─── Input data
(** The text is the content of the file, or what is appended to the
    stream, when the stream is good; the value returned by the writers,
    the state of the stream at the end, is not part of the model.
    [show_float] is [operator<<] of [std::ostream] for a [float], which
    the standard library provides. *)
Section Printing.
Variable show_float : float -> string.

(** [StlReader::writeOneFacet]. *)
Definition writeOneFacet (t : Triangle) : string :=
  ("  facet normal " ++ show_float (x (normal t)) ++ " " ++ show_float (y (normal t))
   ++ " " ++ show_float (z (normal t)) ++ newline
   ++ "    outer loop" ++ newline
   ++ "      vertex " ++ show_float (x (v0 t)) ++ " " ++ show_float (y (v0 t))
   ++ " " ++ show_float (z (v0 t)) ++ newline
   ++ "      vertex " ++ show_float (x (v1 t)) ++ " " ++ show_float (y (v1 t))
   ++ " " ++ show_float (z (v1 t)) ++ newline
   ++ "      vertex " ++ show_float (x (v2 t)) ++ " " ++ show_float (y (v2 t))
   ++ " " ++ show_float (z (v2 t)) ++ newline
   ++ "    endloop" ++ newline ++ "  endfacet" ++ newline)%string.

(** [StlReader::writeAsciiStl(path)]. *)
Definition writeAsciiStl (r : StlReader) : string :=
  let name := solidName (header_ r) in
  (fold_left (fun f i => f ++ writeOneFacet (getTriangle r i))
             (seq 0 (triangleCount r))
             ("solid " ++ name ++ newline)
   ++ "endsolid " ++ name ++ newline)%string.

(** [StlReader::writeAsciiStl(path, onlyIndices)]. *)
Definition writeAsciiStl_onlyIndices (r : StlReader) (onlyIndices : list nat) : string :=
  (fold_left
     (fun f k => if (k <? triangleCount r)%nat then f ++ writeOneFacet (getTriangle r k) else f)
     onlyIndices
     ("solid even_hits" ++ newline)
   ++ "endsolid even_hits" ++ newline)%string.

(** [StlReader::writeAsciiStlFromTriangles]. *)
Definition writeAsciiStlFromTriangles (triangles : list Triangle) : string :=
  (fold_left (fun f t => f ++ writeOneFacet t) triangles ("solid fluid" ++ newline)
   ++ "endsolid fluid" ++ newline)%string.

(** One line of the loop of [checkRightHandWinding]. *)
Definition windingLine (e : nat * float) : string :=
  ("  triangle " ++ show (fst e) ++ " opposite winding (dot=" ++ show_float (snd e) ++ ")"
   ++ newline)%string.

(** [StlReader::checkRightHandWinding]: the text written to [out]. *)
Definition checkRightHandWinding (r : StlReader) : string :=
  if negb (length (originalFacetNormals_ r) =? length (indexedTriangles_ r))
  then EmptyString
  else
    let st := windingLoop r in
    (fold_left (fun out e => out ++ windingLine e) (opposite st) EmptyString
     ++ "Right-hand rule: " ++ show (ok st) ++ " OK, " ++ show (wrong st)
     ++ " opposite winding" ++ newline)%string.

(** The facets of a list, one after the other. *)
Definition facetsText (ts : list Triangle) : string :=
  String.concat EmptyString (map writeOneFacet ts).
End Printing.

(* ================================================================== *)
(** * Reading a file *)
(* ================================================================== *)

(** The state of the [std::ifstream]: the characters not yet extracted
    and the two state bits that the code can observe through
    [operator!], which is [fail()].  Errors of the device ([badbit]) are
    not modelled. *)
Record IStream := mkIStream {
  unread : list ascii;
  failbit : bool;
  eofbit : bool
}.

Definition good (f : IStream) : bool := negb (failbit f) && negb (eofbit f).

(** [f.read(s, n)]: on a stream that is not good nothing is extracted and
    [failbit] is set; otherwise [n] characters are extracted, or, when
    fewer are left, what is left, and [failbit] and [eofbit] are set. *)
Definition sread (n : nat) (f : IStream) : list ascii * IStream :=
  if good f then
    if n <=? length (unread f)
    then (firstn n (unread f), mkIStream (skipn n (unread f)) false false)
    else (unread f, mkIStream [] true true)
  else ([], mkIStream (unread f) true (eofbit f)).
(** C8: [list_directory] fails on a path that is missing or not a directory.
    On a directory it returns one entry for each immediate child and for
    nothing else (none for an empty directory), in strictly increasing order
    of name; the entry of a child that is a regular file has [is_dir] false
    and the number of its bytes as size, the entry of a child that is a
    directory has [is_dir] true and the size the system reports for it, and
    the entry of a symbolic link describes what the link leads to. *)
Theorem list_directory_sorted_entries (P : platform) (fs : fsys) (path_ : pyval)
    (d : path) :
  wf fs → _resolve_safe P fs path_ = Ok d →
  (is_dir P fs d = false →
   list_directory P fs path_ =
     Raise (Exn FileNotFoundError (py "Not a directory: " ++ str_path d))) ∧
  (is_dir P fs d = true →
   ∃ children,
     list_directory P fs path_ = Ok (_format_entry P fs <$> children) ∧
     (∀ q, q ∈ children ↔ q ≠ [] ∧ parent q = d ∧ is_Some (fs !! q)) ∧
     NoDup children ∧
     StronglySorted lexico (name <$> children) ∧
     length children = length (iterdir fs d) ∧
     ∀ q, q ∈ children →
       match fs !! q with
       | Some (Reg data) =>
           _format_entry P fs q =
             Entry (str_path q) (name q) false (Some (length data)) None
       | Some Dir =>
           _format_entry P fs q =
             Entry (str_path q) (name q) true (Some (dir_st_size P fs q)) None
       | _ =>
           _format_entry P fs q =
             Entry (str_path q) (name q) (is_dir P fs q)
                   (st_size P fs q <$> stat P fs q) None
       end).
Proof.
  intros Hwf Hres. split.
  - intros Hd. by apply list_directory_not_a_directory.
  - intros Hd. exists (sorted (iterdir fs d)).
    pose proof (merge_sort_Permutation path_le (iterdir fs d)) as Hperm.
    fold (sorted (iterdir fs d)) in Hperm.
    assert (∀ q, q ∈ sorted (iterdir fs d) ↔
                 q ≠ [] ∧ parent q = d ∧ is_Some (fs !! q)) as Hin.
    { intros q. rewrite Hperm. apply elem_of_iterdir. }
    assert (NoDup (sorted (iterdir fs d))) as Hnd.
    { rewrite Hperm. apply NoDup_iterdir. }
    split; [by apply list_directory_listing|]. split; [done|]. split; [done|].
    split; [|split].
    + apply (sorted_names d); [|done|apply StronglySorted_merge_sort; apply _].
      intros q Hq. apply Hin in Hq. tauto.
    + by rewrite Hperm.
    + intros q (Hne & Hpar & [i Hi])%Hin. rewrite Hi.
      pose proof (_resolve_safe_canonical _ _ _ _ Hres) as Hcan.
      destruct i as [data| |t].
      * rewrite (_format_entry_canonical P fs q (Reg data)); [done| |done].
        by apply (wf_canonical fs q (Reg data)).
      * rewrite (_format_entry_canonical P fs q Dir); [done| |done].
        by apply (wf_canonical fs q Dir).
      * unfold _format_entry. by destruct (stat P fs q).
Qed.

(** C8 under [/srv/root]: the root lists three children; [sub] lists nothing;
    [a.txt] and [ghost] cannot be listed. *)
Lemma list_directory_sorted_entries_witness :
  (∃ children,
     list_directory srv disk (VStr (py ".")) = Ok (_format_entry srv disk <$> children) ∧
     StronglySorted lexico (name <$> children) ∧
     length children = 3%nat) ∧
  list_directory srv disk (VStr (py "sub")) = Ok [] ∧
  list_directory srv disk (VStr (py "a.txt")) =
    Raise (Exn FileNotFoundError (py "Not a directory: /srv/root/a.txt")) ∧
  list_directory srv disk (VStr (py "ghost")) =
    Raise (Exn FileNotFoundError (py "Not a directory: /srv/root/ghost")).
Proof.
  split; [|split; [|split]].
  - destruct (list_directory_sorted_entries srv disk (VStr (py "."))
                [py "srv"; py "root"] disk_wf eq_refl) as (_ & Hlist).
    destruct (Hlist eq_refl) as (children & Hrun & _ & _ & Hs & Hlen & _).
    exists children. split; [done|]. split; [done|]. rewrite Hlen. reflexivity.
  - destruct (list_directory_sorted_entries srv disk (VStr (py "sub"))
                [py "srv"; py "root"; py "sub"] disk_wf eq_refl) as (_ & Hlist).
    destruct (Hlist eq_refl) as (children & Hrun & _ & _ & _ & Hlen & _).
    rewrite Hrun. by destruct children.
  - destruct (list_directory_sorted_entries srv disk (VStr (py "a.txt"))
                [py "srv"; py "root"; py "a.txt"] disk_wf eq_refl) as (Hfail & _).
    apply (Hfail eq_refl).
  - destruct (list_directory_sorted_entries srv disk (VStr (py "ghost"))
                [py "srv"; py "root"; py "ghost"] disk_wf eq_refl) as (Hfail & _).
    apply (Hfail eq_refl).
Defined.

(** The listing of [/srv/root]. *)
Example list_directory_root :
  list_directory srv disk (VStr (py ".")) =
    Ok [ Entry (py "/srv/root/a.txt") (py "a.txt") false (Some 5%nat) None;
         Entry (py "/srv/root/docs") (py "docs") true (Some 4096%nat) None;
         Entry (py "/srv/root/sub") (py "sub") true (Some 4096%nat) None ].
Proof. reflexivity. Qed.

(** * The searches *)

Section Searches.

Context (P : platform).

Lemma str_path_absolute (p : path) : is_absolute (str_path p) = true.
Proof. by destruct p. Qed.

Lemma not_a_directory_raised {A} fs root (k : result A) :
  is_dir P fs root = false →
  (if negb (exists_ P fs root) || negb (is_dir P fs root)
   then Raise (not_a_directory root) else k) = Raise (not_a_directory root).
Proof. intros ->. by rewrite orb_true_r. Qed.

Lemma directory_checked {A} fs root (k : result A) :
  is_dir P fs root = true →
  (if negb (exists_ P fs root) || negb (is_dir P fs root)
   then Raise (not_a_directory root) else k) = k.
Proof. intros Hd. by rewrite Hd, (is_dir_exists _ _ _ Hd). Qed.

Lemma scan_filter fs text encoding ps :
  scan P fs (VStr text) encoding ps =
    Ok ((λ p, Hit (str_path p)) <$> filter (λ p, holds_text P fs text encoding p) ps).
Proof.
  induction ps as [|p ps IH]; [done|]. simpl.
  rewrite IH, filter_cons.
  destruct (decide (holds_text P fs text encoding p)) as [H|H];
    unfold holds_text in H;
    destruct (is_file P fs p); simpl in *; try done;
    destruct (read_text P fs p encoding) as [content|e]; simpl in *; try done;
    by destruct (contains text content).
Qed.

End Searches.

(** C6: [search_files] fails when the root of the search is missing or not a
    directory.  Over a directory it returns the absolute paths of exactly
    the entries below it that are files and whose name, in lower case,
    contains the substring in lower case; when the substring is absent or
    empty these are all the files below the directory. *)
Theorem search_files_by_name (P : platform) (fs : fsys) (path_ : pyval) (root : path) :
  _resolve_safe P fs path_ = Ok root →
  (is_dir P fs root = false →
   ∀ name_contains,
     search_files P fs path_ name_contains =
       Raise (Exn FileNotFoundError (py "Not a directory: " ++ str_path root))) ∧
  (is_dir P fs root = true →
   ∀ s, ∃ found,
     search_files P fs path_ (VStr s) = Ok (str_path <$> found) ∧
     NoDup found ∧
     Forall (λ r, is_absolute r = true) (str_path <$> found) ∧
     ∀ q, q ∈ found ↔
       (below root q ∧ is_Some (fs !! q)) ∧ is_file P fs q = true ∧
       ∃ a b, str_lower P (name q) = a ++ str_lower P s ++ b) ∧
  (is_dir P fs root = true → str_lower P [] = [] →
   ∀ name_contains, name_contains = VNone ∨ name_contains = VStr [] →
   ∃ found,
     search_files P fs path_ name_contains = Ok (str_path <$> found) ∧
     ∀ q, q ∈ found ↔ (below root q ∧ is_Some (fs !! q)) ∧ is_file P fs q = true).
Proof.
  intros Hres. split; [|split].
  - intros Hd nc. unfold search_files, rbind. rewrite Hres.
    by apply not_a_directory_raised.
  - intros Hd s.
    exists (filter (λ p, is_file P fs p && contains (str_lower P s) (str_lower P (name p)))
                   (rglob fs root)).
    split; [|split; [|split]].
    + unfold search_files, rbind. rewrite Hres, directory_checked by done.
      unfold needle_of. by destruct s.
    + apply NoDup_filter, NoDup_rglob.
    + apply Forall_fmap, Forall_forall. intros q _. apply str_path_absolute.
    + intros q. rewrite list_elem_of_filter, elem_of_rglob.
      rewrite Is_true_true, andb_true_iff, contains_spec. tauto.
  - intros Hd Hlow nc Hnc.
    exists (filter (λ p, is_file P fs p && contains [] (str_lower P (name p)))
                   (rglob fs root)).
    split.
    + unfold search_files, rbind. rewrite Hres, directory_checked by done.
      unfold needle_of. destruct Hnc as [-> | ->]; simpl; by rewrite Hlow.
    + intros q. rewrite list_elem_of_filter, elem_of_rglob.
      rewrite Is_true_true, andb_true_iff, contains_nil. tauto.
Qed.

(** C6 under [/srv/root]: ["REPORT"] finds [docs/Report.md] alone, no substring
    finds the three files, and a file cannot be searched. *)
Lemma search_files_by_name_witness :
  (∃ found,
     search_files srv disk (VStr (py ".")) (VStr (py "REPORT")) = Ok (str_path <$> found) ∧
     ([py "srv"; py "root"; py "docs"; py "Report.md"] ∈ found) ∧
     ([py "srv"; py "root"; py "a.txt"] ∉ found)) ∧
  (∃ found,
     search_files srv disk (VStr (py ".")) VNone = Ok (str_path <$> found) ∧
     [py "srv"; py "root"; py "a.txt"] ∈ found) ∧
  search_files srv disk (VStr (py "a.txt")) VNone =
    Raise (Exn FileNotFoundError (py "Not a directory: /srv/root/a.txt")).
Proof.
  split; [|split].
  - destruct (search_files_by_name srv disk (VStr (py ".")) [py "srv"; py "root"]
                eq_refl) as (_ & Hfind & _).
    destruct (Hfind eq_refl (py "REPORT")) as (found & Hrun & _ & _ & Hin).
    exists found. split; [done|]. split.
    + apply Hin. split; [|split].
      * split; [split; [by exists [py "docs"; py "Report.md"]|done]|by eexists].
      * reflexivity.
      * by exists [], (py ".md").
    + intros (_ & _ & a & b & Hab)%Hin. vm_compute in Hab.
      destruct a as [|? [|? [|? [|? [|? [|? a]]]]]]; discriminate.
  - destruct (search_files_by_name srv disk (VStr (py ".")) [py "srv"; py "root"]
                eq_refl) as (_ & _ & Hall).
    destruct (Hall eq_refl eq_refl VNone (or_introl eq_refl)) as (found & Hrun & Hin).
    exists found. split; [done|]. apply Hin. split; [|reflexivity].
    split; [split; [by exists [py "a.txt"]|done]|by eexists].
  - destruct (search_files_by_name srv disk (VStr (py "a.txt"))
                [py "srv"; py "root"; py "a.txt"] eq_refl) as (Hfail & _).
    apply (Hfail eq_refl).
Defined.

(** The spec's example: among [report1.txt], [REPORT_final.csv] and
    [notes.md], the substring ["report"] finds the first two. *)
Example search_files_reports :
  ∃ l, search_files srv reports (VStr (py ".")) (VStr (py "report")) = Ok l ∧
       l ≡ₚ [py "/srv/root/report1.txt"; py "/srv/root/REPORT_final.csv"].
Proof.
  eexists. split; [reflexivity|]. vm_compute.
  first [reflexivity | apply perm_swap].
Qed.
──────
- Problem details
Looking back over the data above, restate word for word the lines that begin at the line with "Record IStream := mkIStream" and end at the line with "(** [f.read(s, n)]: on", inclusive.

- Output
Record IStream := mkIStream {
  unread : list ascii;
  failbit : bool;
  eofbit : bool
}.

Definition good (f : IStream) : bool := negb (failbit f) && negb (eofbit f).

(** [f.read(s, n)]: on a stream that is not good nothing is extracted and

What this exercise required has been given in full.